- Born: 24 June 1968 (age 57) Southport, England
- Career
- Station(s): BBC Radio Newcastle, BBC Radio Tees (present), Radio Aire, Viking FM
- Style: radio presenter, actor, voice over, event host
- Country: United Kingdom

= Simon Logan =

Radio presenter

Simon Logan (born 24 June 1968) is an English radio presenter, DJ and actor, best known for his work on Radio Aire, Viking FM, BBC Radio Newcastle and BBC Radio Tees.

==Personal life==
Logan was born 24 June 1968 in Southport and lives in Newcastle Upon Tyne. He attended Mostyn House School and later Stanley High School. Logan studied English Language at Oxford University. Logan is the nephew of British singer and musician Roger Whittaker. Logan made his first television appearance as a baby being weighed at just eight weeks old who was then carried by his mother in 1968 on a BBC programme called Back To Work.

== Career ==
Logan previously worked as an extra on television shows such as Coronation Street in the 1990s and then went on to work on as a children's club entertainer and then on cruise ships as a DJ. Logan perfected his craft in broadcasting in hospital radio which then led to a full-time career in broadcasting as a presenter for Viking FM, before becoming a breakfast show host on Radio Aire in 1998. At Radio Aire, Logan's co-presenters included Vicky Lockin, Katy Kaboom and Imogen Lamb. Logan hosted 'Party In The Park' in Leeds with the radio station, which had crowds of over 10,000 people and was co-hosted with Mel B from Spice Girls

Logan is currently a presenter on BBC Radio Newcastle and BBC Radio Tees, he joined Newcastle in 2009. Logan has hosted a variety of shows on the station, including weekend breakfast, evenings and an afternoon programme.

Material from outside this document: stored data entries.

Lemma worldIdle_reachable : world_steps world0 worldIdle.
Proof.
  assert (match worldNext ∅ 0 ∅ with
          | Some (maps, info, false) =>
              match worldNext maps (100 * Second) info with Some (_, _, d) => d | None => false end
          | _ => false
          end = true) as Hv by (vm_compute; reflexivity).
  unfold worldIdle. destruct (worldNext ∅ 0 ∅) as [[[maps info] []]|] eqn:E1;
    [discriminate Hv| |discriminate Hv].
  destruct (worldNext maps (100 * Second) info) as [[[maps' info'] d]|] eqn:E2; [|discriminate Hv].
  subst d. etrans; [exact (worldNext_steps _ _ _ _ _ _ E1)|exact (worldNext_steps _ _ _ _ _ _ E2)].
Qed.

Lemma world0_started : rstarted worldSettings world0.
Proof.
  split.
  - split.
    + intros n rt. cbn. by rewrite lookup_empty.
    + intros name rt. cbn. intros [<- <-]%lookup_singleton_Some. reflexivity.
    + intros ns n. cbn. intros [<- <-]%lookup_singleton_Some. done.
  - reflexivity.
  - exists (listsOf worldCluster). split.
    + split; [intros ns; by eexists|by eexists..|reflexivity].
    + cbn [world0 rw_cluster rw_queue].
      assert (startRequests worldSettings (listsOf worldCluster) worldCluster =
              [mkNN "ns" "rt"; mkNN "ns" "rt"]) as -> by (vm_compute; reflexivity).
      intros req. rewrite !elem_of_cons. set_solver.
  - intros ns. cbn. rewrite lookup_empty. by intros [].
Qed.

Lemma idle_constraints_current_witness :
  ∃ data, rw_maps worldIdle !! "ns" = Some data ∧
    visible worldSettings (rw_cluster worldIdle) "ns" ≠ ∅ ∧
    data !! "type_constraints" = Some "constraints".
Proof.
  assert (match rw_maps worldIdle !! "ns" with Some _ => true | None => false end = true) as Hv
    by (vm_compute; reflexivity).
  pose proof (idle_constraints_current (λ _, "constraints") "dataplane" elements id 0 worldSettings
    eq_refl world0 worldIdle "ns" world0_started worldIdle_reachable) as H.
  unfold constraints_current in H.
  destruct (rw_maps worldIdle !! "ns") as [data|]; [|discriminate Hv].
  exists data. split; [reflexivity|]. apply H; [split; vm_compute; reflexivity|].
  intros Hin. vm_compute in Hin. discriminate Hin.
Defined.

Logan presented Simon Logan's Fantastic 80s and 90s on BBC Radio Newcastle and BBC Radio Tees until August 2025. 'Ultimate 90s' and 'Solid Gold Sunday', a show he took over from Paddy MacDee. Logan's 80s and 90s programmes previously aired on BBC Radio Cumbria.

Logan presents a weekly Retro Top 40 Chart on Pride Radio (North East) each Saturday afternoon and Sunday morning. The show also airs on Dune Radio.

Logan's CD 'Simon's Greatest Windups Ever' was released in 2000, a compilation of prank phone calls on his radio programme for Radio Aire, previously known as Aire FM. The album was a success and reached the Official Charts. Logan visited local shopping centres and held CD album signings for thousands of listeners.

Logan has interviewed many guests over the years, such as Janet Jackson, Little Mix, Michaela Strachan and Paddy McAloon of Prefab Sprout.

In May 2025, Logan was featured in the Radio Times magazine, chatting about his career in radio in the Face Behind The Voice segment.

In August 2025, Logan's popular 80s vs 90s show ended due to BBC Local Radio cuts, sparking a petition which was signed by over 650 listeners campaigning to save the show. Logan thanked fans for their support on his last show, which aired on 31st August.

==Awards==
After joining Viking FM, Logan was awarded 'Best Newcomer' at the Sony Awards, with an award ceremony at the Grosvenor House Hotel in London. Logan was also nominated for 'Best Breakfast Show Host' as part of the breakfast show for Radio Aire.